* [Activity]: Copy, from the entries below, each line where the word "then" can be found.

:::

(* ===== verification/AgentStoreSpec.v ===== *)
(** * What the Agent's database may become

    [agent_change] lists the changes the store is meant to make, one durable fact at
    a time: a command admitted at or above the epoch fence, an observation or a
    tombstone that only moves forward, an update queued at the end of the outbox,
    an acknowledgement that takes it out (and, for a cleanly finished execution,
    everything kept about it), an owner's decision, a journal revision.
    Only the acknowledgement forgets anything; [forgets] says whether it is among the
    changes.  [agent_wf] is what the changes keep true.  AgentStoreFacts.v shows that every
    method makes only such changes. *)

From S2P Require Import Prelude GoStd GoEncoding Sql StoreBase Domain Execution Replay RunnerLease RunnerJournal AgentStore AgentJournal.

(** The controller epoch fence. *)
Definition epoch_fence (db : AgentDB) : result Z :=
  readUintMetadata (store_metadata db) "max_controller_epoch".

(** A command, with its type if it came with one, admitted above the fence [n]. *)
Definition admitted (c : Command) (commandType : option string) (n : Z) (db : AgentDB) : AgentDB :=
  let db := with_commands (<[command_ID c := c]> (command_replays db)) db in
  let db := match commandType with
            | Some t => with_types (<[command_ID c := t]> (accepted_command_types db)) db
            | None => db
            end in
  if command_ControllerEpoch c >? n then
    with_metadata (update_metadata "max_controller_epoch" (command_ControllerEpoch c) (store_metadata db)) db
  else db.

(** Everything kept about an execution but its tombstone and its updates. *)
Definition forget (executionID : ExecutionID) (db : AgentDB) : AgentDB :=
  let db := delete_commands (fun c => command_ExecutionID c == executionID) db in
  let db := with_observations
    (delete_rows (fun o => os_ExecutionID o == executionID) (execution_observations db)) db in
  let db := with_journal
    (delete_rows (fun r => vr_ExecutionID r == executionID) (runner_journal_records db)) db in
  with_targets (delete_rows (fun t => et_ExecutionID t == executionID) (execution_targets db)) db.

Definition observation_valid (id : ExecutionID) (o : ObservationSnapshot) : Prop :=
  os_ExecutionID o = id /\ id <> "" /\ isKnownExecutionState (os_State o) = true /\
  0 < os_ObservedAtUnixNano o <= max_int64.
Definition tombstone_valid (id : ExecutionID) (t : CleanupTombstoneSnapshot) : Prop :=
  ts_ExecutionID t = id /\ id <> "" /\
  CleanupFailureCode_Validate (ts_FailureCode t) "cleanup_tombstone.failure_code" = None /\
  0 < ts_RecordedAtUnixNano t <= max_int64.
Definition update_valid (sequence : Z) (r : OutboxRow) : Prop :=
  0 < sequence <= max_int64 /\ isLowerSHA256 (or_MessageID r) = true /\
  exists u, r = outbox_row (or_MessageID r) u /\ ExecutionUpdateRecord_Validate u = None.
Definition terminal_row (r : OutboxRow) : bool :=
  (or_State r == ExecutionReleased) || (or_State r == ExecutionFailed).

Section changes.
Context (sha256 : string -> string).

Definition journal_valid (id : ExecutionID) (vr : VersionedRecord) : Prop :=
  vr_ExecutionID vr = id /\ validVersionedRecord sha256 vr = true /\ vr_Revision vr <= max_int64 /\
  0 <= rec_PID (vr_Record vr) <= max_int64.

(** The update [messageID] leaves the outbox; with the last update of an execution that
    ended without an uncertain cleanup, all that is kept of the execution goes. *)
Definition acknowledgement (messageID : string) (db db' : AgentDB) : Prop :=
  exists sequence r,
    let db1 := with_outbox (delete_rows (fun r => or_MessageID r == messageID) (execution_update_outbox db)) db in
    outbox_find messageID db = Some (sequence, r) /\
    (terminal_row r = true ->
       (forall seq' r', execution_update_outbox db1 !! seq' = Some r' ->
          or_ExecutionID r' <> or_ExecutionID r) /\
       (forall id t, cleanup_tombstones db1 !! id = Some t -> ts_ExecutionID t <> or_ExecutionID r)) /\
    db' = (if terminal_row r then forget (or_ExecutionID r) db1 else db1).

(** Without [forgets], all changes but acknowledgements. *)
Inductive agent_change (forgets : bool) (db : AgentDB) : AgentDB -> Prop :=
  | change_admit c commandType n :
      command_replays db !! command_ID c = None -> Command_Validate c = None ->
      command_ControllerEpoch c <= max_int64 -> epoch_fence db = Ok n -> n <= command_ControllerEpoch c ->
      (forall t, commandType = Some t -> accepted_validate (mkAccepted t c) = None) ->
      0 < command_ControllerEpoch c ->
      agent_change forgets db (admitted c commandType n db)
  | change_observe o :
      observation_valid (os_ExecutionID o) o ->
      (forall previous, execution_observations db !! os_ExecutionID o = Some previous ->
         CanReachExecutionState (os_State previous) (os_State o) = true /\
         os_ObservedAtUnixNano previous < os_ObservedAtUnixNano o) ->
      agent_change forgets db (with_observations (<[os_ExecutionID o := o]> (execution_observations db)) db)
  | change_tombstone t :
      tombstone_valid (ts_ExecutionID t) t ->
      (forall previous, cleanup_tombstones db !! ts_ExecutionID t = Some previous ->
         ts_FailureCode previous = ts_FailureCode t /\
         ts_RecordedAtUnixNano previous < ts_RecordedAtUnixNano t) ->
      agent_change forgets db (with_tombstones (<[ts_ExecutionID t := t]> (cleanup_tombstones db)) db)
  | change_target t :
      execution_targets db !! et_ExecutionID t = None -> ExecutionTarget_validate t = None ->
      agent_change forgets db (with_targets (<[et_ExecutionID t := t]> (execution_targets db)) db)
  | change_queue messageID u :
      isLowerSHA256 messageID = true -> ExecutionUpdateRecord_Validate u = None ->
      outbox_find messageID db = None -> next_sequence db <= max_int64 ->
      agent_change forgets db
        (with_outbox (<[next_sequence db := outbox_row messageID u]> (execution_update_outbox db)) db)
  | change_acknowledge messageID db' :
      acknowledgement messageID db db' -> forgets = true -> agent_change forgets db db'
  | change_availability row :
      AvailabilityIntent_Validate (av_Intent row) "node_availability.intent" = None ->
      agent_change forgets db (with_availability (Some row) db)
  | change_exclude targetID row :
      TargetID_ValidateShape targetID "node_target_exclusions.target_id" = None ->
      (node_target_exclusions db !! targetID = None ->
         Z.of_nat (size (node_target_exclusions db)) < MaxTargetExclusions) ->
      agent_change forgets db (with_exclusions (<[targetID := row]> (node_target_exclusions db)) db)
  | change_allow targetID :
      agent_change forgets db (with_exclusions (delete targetID (node_target_exclusions db)) db)
  | change_journal_create vr :
      runner_journal_records db !! vr_ExecutionID vr = None -> vr_Revision vr = 1 ->
      journal_valid (vr_ExecutionID vr) vr ->
      agent_change forgets db (with_journal (<[vr_ExecutionID vr := vr]> (runner_journal_records db)) db)
  | change_journal_update old vr :
      runner_journal_records db !! vr_ExecutionID vr = Some old -> vr_Revision vr = vr_Revision old + 1 ->
      journal_valid (vr_ExecutionID vr) vr ->
      agent_change forgets db (with_journal (<[vr_ExecutionID vr := vr]> (runner_journal_records db)) db).

Definition agent_changes (forgets : bool) : AgentDB -> AgentDB -> Prop := rtc (agent_change forgets).

(** ** The invariant *)

Record agent_wf (db : AgentDB) : Prop := {
  wf_fence : exists n, epoch_fence db = Ok n /\ n <= max_int64 /\
    map_Forall (fun _ c => command_ControllerEpoch c <= n) (command_replays db);
  wf_commands : map_Forall (fun id c => command_ID c = id /\ Command_Validate c = None /\
    0 < command_ControllerEpoch c) (command_replays db);
  wf_types : map_Forall (fun id t => exists c, command_replays db !! id = Some c /\
    accepted_validate (mkAccepted t c) = None) (accepted_command_types db);
  wf_observations : map_Forall observation_valid (execution_observations db);
  wf_tombstones : map_Forall tombstone_valid (cleanup_tombstones db);
  wf_outbox : map_Forall update_valid (execution_update_outbox db);
  wf_messages s1 s2 r1 r2 : execution_update_outbox db !! s1 = Some r1 ->
    execution_update_outbox db !! s2 = Some r2 -> or_MessageID r1 = or_MessageID r2 -> s1 = s2;
  wf_journal : map_Forall journal_valid (runner_journal_records db);
  wf_targets : map_Forall (fun id t => et_ExecutionID t = id /\ ExecutionTarget_validate t = None)
    (execution_targets db);
  wf_availability row : node_availability db = Some row ->
    AvailabilityIntent_Validate (av_Intent row) "node_availability.intent" = None;
  wf_exclusions : map_Forall (fun id _ =>
    TargetID_ValidateShape id "node_target_exclusions.target_id" = None) (node_target_exclusions db);
  wf_exclusions_bound : Z.of_nat (size (node_target_exclusions db)) <= MaxTargetExclusions }.

Lemma fresh_agent_wf : agent_wf fresh_agent_db.
Proof.
  split; try match goal with |- map_Forall _ _ => apply map_Forall_empty end; try done.
  exists 0. split; [reflexivity|]. split; [done|]. apply map_Forall_empty.
Qed.
End changes.

(** ** Reading the outbox *)

Lemma elem_of_outbox_rows sequence r db :
  (sequence, r) ∈ outbox_rows db <-> execution_update_outbox db !! sequence = Some r.
Proof. unfold outbox_rows. by rewrite elem_of_sort_slice, elem_of_map_to_list. Qed.
Lemma outbox_find_Some messageID db sequence r :
  outbox_find messageID db = Some (sequence, r) ->
  execution_update_outbox db !! sequence = Some r /\ or_MessageID r = messageID.
Proof.
  unfold outbox_find. intros H. apply find_some in H as [H1 H2]. rewrite bool_decide_eq_true in H2.
  apply list_elem_of_In, elem_of_outbox_rows in H1. done.
Qed.
Lemma outbox_find_None messageID db :
  outbox_find messageID db = None <->
  forall sequence r, execution_update_outbox db !! sequence = Some r -> or_MessageID r <> messageID.
Proof.
  unfold outbox_find. split.
  - intros H sequence r Hr E. apply elem_of_outbox_rows, list_elem_of_In in Hr.
    pose proof (find_none _ _ H _ Hr) as Hf. simpl in Hf. by rewrite bool_decide_eq_false in Hf.
  - intros H. destruct (find _ _) as [[sequence r]|] eqn:E; [|done].
    apply outbox_find_Some in E as [E1 E2]. destruct (H _ _ E1 E2).
Qed.
Lemma next_sequence_above db sequence r :
  execution_update_outbox db !! sequence = Some r -> sequence < next_sequence db.
Proof.
  intros Hr. apply elem_of_outbox_rows in Hr. unfold next_sequence.
  induction (outbox_rows db) as [|[s' r'] rows IH]; [by apply elem_of_nil in Hr|].
  apply elem_of_cons in Hr as [[= -> ->]|Hr]; simpl; [lia|]. specialize (IH Hr). lia.
Qed.
Lemma next_sequence_positive db : 0 < next_sequence db.
Proof.
  unfold next_sequence. induction (outbox_rows db) as [|[s' r'] rows IH]; simpl in *; [done|]. lia.
Qed.
Lemma next_sequence_fresh db : execution_update_outbox db !! next_sequence db = None.
Proof.
  destruct (execution_update_outbox db !! next_sequence db) eqn:E; [|done].
  apply next_sequence_above in E. lia.
Qed.

(** A row written for an update scans to it. *)
Lemma scan_outbox_row sequence messageID u :
  0 < sequence -> isLowerSHA256 messageID = true -> ExecutionUpdateRecord_Validate u = None ->
  scanPendingExecutionUpdate (sequence, outbox_row messageID u) = Ok (mkPending sequence messageID u).
Proof.
  intros Hs Hm Hu. unfold scanPendingExecutionUpdate, outbox_row. simpl.
  assert (mkUpdateRecord (eur_NodeID u) (eur_CommandID u) (eur_ExecutionID u) (eur_State u)
    (bool_decide ((if eur_Replayed u then 1 else 0) = 1)) (eur_ErrorCode u) = u) as ->
    by (destruct u as [? ? ? ? [] ?]; reflexivity).
  rewrite Hm, Hu. replace (sequence <=? 0) with false by (symmetry; conditions; lia).
  by destruct (eur_Replayed u).
Qed.
Lemma scan_pending_inv sequence r p :
  scanPendingExecutionUpdate (sequence, r) = Ok p ->
  pending_Sequence p = sequence /\ pending_MessageID p = or_MessageID r /\
  eur_State (pending_Update p) = or_State r /\ eur_ExecutionID (pending_Update p) = or_ExecutionID r /\
  r = outbox_row (or_MessageID r) (pending_Update p) /\
  isLowerSHA256 (or_MessageID r) = true /\ ExecutionUpdateRecord_Validate (pending_Update p) = None.
Proof.
  unfold scanPendingExecutionUpdate. destruct (_ || _) eqn:E; [done|]. intros [= <-]. simpl.
  apply orb_false_iff in E as [E Hv]. apply orb_false_iff in E as [E Hr]. apply orb_false_iff in E as [_ Hm].
  conditions. split_and!; try done.
  destruct r as [m n c x s rep e]. unfold outbox_row. simpl in *. f_equal.
  destruct Hr as [->|Hr]; [done|]. assert (rep = 1) as -> by tauto. done.
Qed.
Lemma loadPending_ok messageID db p :
  loadPendingExecutionUpdate messageID db = Ok p ->
  match p with
  | None => outbox_find messageID db = None
  | Some p => exists r, outbox_find messageID db = Some (pending_Sequence p, r) /\
      pending_MessageID p = messageID /\ r = outbox_row messageID (pending_Update p) /\
      isLowerSHA256 messageID = true /\ ExecutionUpdateRecord_Validate (pending_Update p) = None
  end.
Proof.
  unfold loadPendingExecutionUpdate. destruct (outbox_find messageID db) as [[sequence r]|] eqn:E.
  - destruct (scanPendingExecutionUpdate _) as [q|] eqn:Hs; [|done]. intros [= <-].
    apply scan_pending_inv in Hs as (<- & Hm & _ & _ & Hrow & Hl & Hv).
    apply outbox_find_Some in E as [E1 E2]. subst. eauto 10.
  - by intros [= <-].
Qed.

:::

* [Written response]:
  if command_ControllerEpoch c >? n then
    db' = (if terminal_row r then forget (or_ExecutionID r) db1 else db1).
    (bool_decide ((if eur_Replayed u then 1 else 0) = 1)) (eur_ErrorCode u) = u) as ->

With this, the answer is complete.